- _TASK DETAILS_: Up to and including the line with "From S2P Require Import Prelude.", please set down the entries below exactly, starting from the first line.
====
(* ===== verification/Bits.v ===== *)
(** * Bit fields and byte buffers

    The header accessors of rxe_hdr.h read and write bit fields of big-endian
    words at an offset of a packet buffer. This file has the two layers they
    share: a field of [w] bits at position [s] of an integer, and big-endian
    words of a list of bytes. *)

From S2P Require Import Prelude.

(** ** Bit fields *)

(** The mask of a field, and its value in [x]. *)
Definition fmask (w s : Z) : Z := Z.shiftl (Z.ones w) s.
Definition bits (w s x : Z) : Z := Z.land (Z.shiftr x s) (Z.ones w).

Lemma fmask_testbit w s i :
  0 ≤ w → 0 ≤ s → 0 ≤ i → Z.testbit (fmask w s) i = (s <=? i) && (i <? s + w).
Proof.
  intros. unfold fmask. rewrite Z.shiftl_spec by done.
  rewrite Z.testbit_ones by done.
  destruct (Z.leb_spec s i), (Z.leb_spec 0 (i - s)), (Z.ltb_spec (i - s) w),
    (Z.ltb_spec i (s + w)); try done; lia.
Qed.

Lemma bits_testbit w s x i :
  0 ≤ w → 0 ≤ s → 0 ≤ i → Z.testbit (bits w s x) i = Z.testbit x (i + s) && (i <? w).
Proof.
  intros. unfold bits. rewrite Z.land_spec, Z.shiftr_spec, Z.testbit_ones_nonneg by done. done.
Qed.

Lemma mod_pow2_testbit x n i :
  0 ≤ n → 0 ≤ i → Z.testbit (x mod 2 ^ n) i = (i <? n) && Z.testbit x i.
Proof.
  intros. destruct (Z.ltb_spec i n).
  - by rewrite Z.mod_pow2_bits_low.
  - by rewrite Z.mod_pow2_bits_high.
Qed.

(** [zbits] proves an equality of integers built from fields by comparing
    every bit: the operations are pushed through [testbit], the positions of
    the field boundaries are compared by [lia]. *)
Ltac zbits_rw :=
  repeat first
    [ rewrite fmask_testbit by lia | rewrite bits_testbit by lia
    | rewrite mod_pow2_testbit by lia
    | rewrite Z.lor_spec | rewrite Z.land_spec | rewrite Z.lnot_spec by lia
    | rewrite Z.shiftl_spec by lia | rewrite Z.shiftr_spec by lia
    | rewrite Z.bits_0 ].

Ltac zbits_case :=
  repeat match goal with
  | |- context [?a <? ?b] => destruct (Z.ltb_spec a b); try lia
  | |- context [?a <=? ?b] => destruct (Z.leb_spec a b); try lia
  end.

Ltac zbits :=
  apply Z.bits_inj'; intros ?i ?Hi; zbits_rw; zbits_case; cbn [andb orb negb];
  rewrite ?andb_true_r, ?andb_false_r, ?orb_false_r;
  try reflexivity; try (f_equal; lia).

Section fields.
Context (w s : Z) (Hw : 0 ≤ w) (Hs : 0 ≤ s).

(** The forms in which the code reads a field. *)
Lemma bits_mask_shift x : Z.shiftr (fmask w s .& x) s = bits w s x.
Proof using Hw Hs. zbits. Qed.

Lemma bits_mask0 x : fmask w 0 .& x = bits w 0 x.
Proof using Hw. zbits. Qed.

Lemma bits_mask0_r x : x .& fmask w 0 = bits w 0 x.
Proof using Hw. rewrite Z.land_comm. apply bits_mask0. Qed.

(** A field of a word cut to [n] bits, and a field cut to [n] bits. *)
Lemma bits_mod x n : s + w ≤ n → bits w s (x mod 2 ^ n) = bits w s x.
Proof using Hw Hs. intros. zbits. Qed.

Lemma mod_bits x n : w ≤ n → bits w s x mod 2 ^ n = bits w s x.
Proof using Hw Hs. intros. zbits. Qed.

Lemma bits_range x : 0 ≤ bits w s x < 2 ^ w.
Proof using Hw.
  unfold bits. rewrite Z.land_ones by done. apply Z.mod_pos_bound.
  by apply Z.pow_pos_nonneg.
Qed.

(** What writing a field does to it and to any field beside it. *)
Lemma bits_set_same v old :
  bits w s ((fmask w s .& Z.shiftl v s) .| (Z.lnot (fmask w s) .& old)) = v mod 2 ^ w.
Proof using Hw Hs. zbits. Qed.

Lemma bits_set_other w' s' v old :
  0 ≤ w' → 0 ≤ s' → s + w ≤ s' ∨ s' + w' ≤ s →
  bits w' s' ((fmask w s .& v) .| (Z.lnot (fmask w s) .& old)) = bits w' s' old.
Proof using Hw Hs. intros ?? [?|?]; zbits. Qed.

(** Setting and clearing all bits of a field. *)
Lemma bits_or_same old : bits w s (old .| fmask w s) = Z.ones w.
Proof using Hw Hs.
  apply Z.bits_inj'. intros i Hi. rewrite Z.testbit_ones_nonneg by done.
  zbits_rw. zbits_case; cbn; by rewrite ?orb_true_r, ?andb_false_r.
Qed.

Lemma bits_or_other w' s' old :
  0 ≤ w' → 0 ≤ s' → s + w ≤ s' ∨ s' + w' ≤ s →
  bits w' s' (old .| fmask w s) = bits w' s' old.
Proof using Hw Hs. intros ?? [?|?]; zbits. Qed.

Lemma bits_clear_same old : bits w s (old .& Z.lnot (fmask w s)) = 0.
Proof using Hw Hs. zbits. Qed.

Lemma bits_clear_other w' s' old :
  0 ≤ w' → 0 ≤ s' → s + w ≤ s' ∨ s' + w' ≤ s →
  bits w' s' (old .& Z.lnot (fmask w s)) = bits w' s' old.
Proof using Hw Hs. intros ?? [?|?]; zbits. Qed.
End fields.

Lemma land_fmask0 x n : 0 ≤ n → x .& fmask n 0 = x mod 2 ^ n.
Proof. intros. unfold fmask. rewrite Z.shiftl_0_r. by apply Z.land_ones. Qed.

(** A one-bit field is set when its mask test is. *)
Lemma flag_set_bits s x : 0 ≤ s → Zbool (flag_set (fmask 1 s) x) = bits 1 s x.
Proof.
  intros Hs. rewrite <- bits_mask_shift by lia. unfold flag_set.
  pose proof (bits_range 1 s ltac:(lia) x) as Hr. rewrite <- bits_mask_shift in Hr by lia.
  destruct (Z.eqb_spec (fmask 1 s .& x) 0) as [->|Hn]; cbn.
  - by rewrite Z.shiftr_0_l.
  - assert (Z.shiftr (fmask 1 s .& x) s ≠ 0); [|lia].
    intros E. apply Hn. apply Z.bits_inj'. intros i Hi. rewrite Z.bits_0.
    destruct (decide (i = s)) as [->|].
    + apply (f_equal (fun z => Z.testbit z 0)) in E.
      rewrite Z.shiftr_spec, Z.bits_0, Z.add_0_l in E by lia. done.
    + zbits_rw. zbits_case; done.
Qed.

(** ** Big-endian words of a byte buffer *)

(** The byte at offset [o]; a load outside the buffer is not meaningful. *)
Definition byte_at (h : list Z) (o : Z) : Z := default 0 (h !! Z.to_nat o).

Fixpoint load_be (n : nat) (h : list Z) (o : Z) : Z :=
  match n with
  | O => 0
  | S n => byte_at h o * 2 ^ (8 * Z.of_nat n) + load_be n h (o + 1)
  end.

Fixpoint store_be (n : nat) (h : list Z) (o v : Z) : list Z :=
  match n with
  | O => h
  | S n => store_be n (<[Z.to_nat o := (v / 2 ^ (8 * Z.of_nat n)) mod 2 ^ 8]> h) (o + 1) v
  end.

Definition load_u8 (h : list Z) (o : Z) : Z := load_be 1 h o.
Definition load_be16 (h : list Z) (o : Z) : Z := load_be 2 h o.
Definition load_be32 (h : list Z) (o : Z) : Z := load_be 4 h o.
Definition load_be64 (h : list Z) (o : Z) : Z := load_be 8 h o.
Definition store_u8 (h : list Z) (o v : Z) : list Z := store_be 1 h o v.
Definition store_be16 (h : list Z) (o v : Z) : list Z := store_be 2 h o v.
Definition store_be32 (h : list Z) (o v : Z) : list Z := store_be 4 h o v.
Definition store_be64 (h : list Z) (o v : Z) : list Z := store_be 8 h o v.

(** Bytes are in range. *)
Definition bytes_ok (h : list Z) : Prop := Forall (λ b, 0 ≤ b < 2 ^ 8) h.

Lemma length_store_be n h o v : length (store_be n h o v) = length h.
Proof.
  revert h o. induction n as [|n IH]; intros h o; cbn; [done|].
  by rewrite IH, length_insert.
Qed.

Lemma store_be_ok n h o v : bytes_ok h → bytes_ok (store_be n h o v).
Proof.
  revert h o. induction n as [|n IH]; intros h o Hh; cbn; [done|].
  apply IH. unfold bytes_ok. apply Forall_insert; [done|]. apply Z.mod_pos_bound. lia.
Qed.

Lemma byte_at_store n h o v p :
  0 ≤ o → 0 ≤ p → p < o ∨ o + Z.of_nat n ≤ p →
  byte_at (store_be n h o v) p = byte_at h p.
Proof.
  revert h o. induction n as [|n IH]; intros h o Ho Hp Hd; cbn [store_be]; [done|].
  rewrite IH by lia. unfold byte_at. rewrite list_lookup_insert_ne by lia. done.
Qed.

Lemma load_be_frame n h h' o :
  (∀ p, o ≤ p < o + Z.of_nat n → byte_at h p = byte_at h' p) →
  load_be n h o = load_be n h' o.
Proof.
  revert o. induction n as [|n IH]; intros o H; cbn [load_be]; [done|].
  rewrite H by lia. f_equal. apply IH. intros. apply H. lia.
Qed.

(** A load does not see a store to other bytes. *)
Lemma load_store_ne n m h o p v :
  0 ≤ o → 0 ≤ p → o + Z.of_nat n ≤ p ∨ p + Z.of_nat m ≤ o →
  load_be n (store_be m h p v) o = load_be n h o.
Proof. intros. apply load_be_frame. intros. apply byte_at_store; lia. Qed.

(** A load sees the last store, cut to its width. *)
Lemma load_store_eq n h o v :
  0 ≤ o → o + Z.of_nat n ≤ Z.of_nat (length h) →
  load_be n (store_be n h o v) o = v mod 2 ^ (8 * Z.of_nat n).
Proof.
  revert h o. induction n as [|n IH]; intros h o Ho Hl.
  - cbn. by rewrite Z.mod_1_r.
  - cbn [load_be store_be]. rewrite IH by (rewrite ?length_insert; lia).
    rewrite byte_at_store by lia. unfold byte_at.
    rewrite list_lookup_insert_eq by lia. cbn [default].
    set (k := 8 * Z.of_nat n). replace (8 * Z.of_nat (S n)) with (k + 8) by lia.
    rewrite Z.pow_add_r by lia. pose proof (Z.pow_pos_nonneg 2 k).
    rewrite Z.rem_mul_r by lia. cbn [default from_option id]. lia.
Qed.

(** The first byte of a stored word is its most significant one. *)
Lemma load_store_top n h o v :
  0 ≤ o → o + Z.of_nat (S n) ≤ Z.of_nat (length h) →
  load_be 1 (store_be (S n) h o v) o = (v / 2 ^ (8 * Z.of_nat n)) mod 2 ^ 8.
Proof.
  intros Ho Hl. cbn [load_be store_be]. rewrite byte_at_store by lia. unfold byte_at.
  rewrite list_lookup_insert_eq by lia. cbn. lia.
Qed.

Lemma load_be_range n h o : bytes_ok h → 0 ≤ load_be n h o < 2 ^ (8 * Z.of_nat n).
Proof.
  intros Hh. revert o. induction n as [|n IH]; intros o; [cbn; lia|].
  cbn [load_be]. pose proof (IH (o + 1)).
  assert (Hb : 0 ≤ byte_at h o < 2 ^ 8).
  { unfold byte_at. destruct (h !! Z.to_nat o) as [b|] eqn:E; cbn; [|lia].
    by apply (Forall_lookup_1 _ _ _ _ Hh E). }
  replace (8 * Z.of_nat (S n)) with (8 * Z.of_nat n + 8) by lia.
  rewrite Z.pow_add_r by lia. nia.
Qed.

#[export] Hint Resolve store_be_ok : rxe.

#[global] Arguments load_be : simpl never.
#[global] Arguments store_be : simpl never.
#[global] Arguments bits : simpl never.
#[global] Arguments fmask : simpl never.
====
- _ANSWER TO THE EXERCISE_:
(* ===== verification/Bits.v ===== *)
(** * Bit fields and byte buffers

    The header accessors of rxe_hdr.h read and write bit fields of big-endian
    words at an offset of a packet buffer. This file has the two layers they
    share: a field of [w] bits at position [s] of an integer, and big-endian
    words of a list of bytes. *)

From S2P Require Import Prelude.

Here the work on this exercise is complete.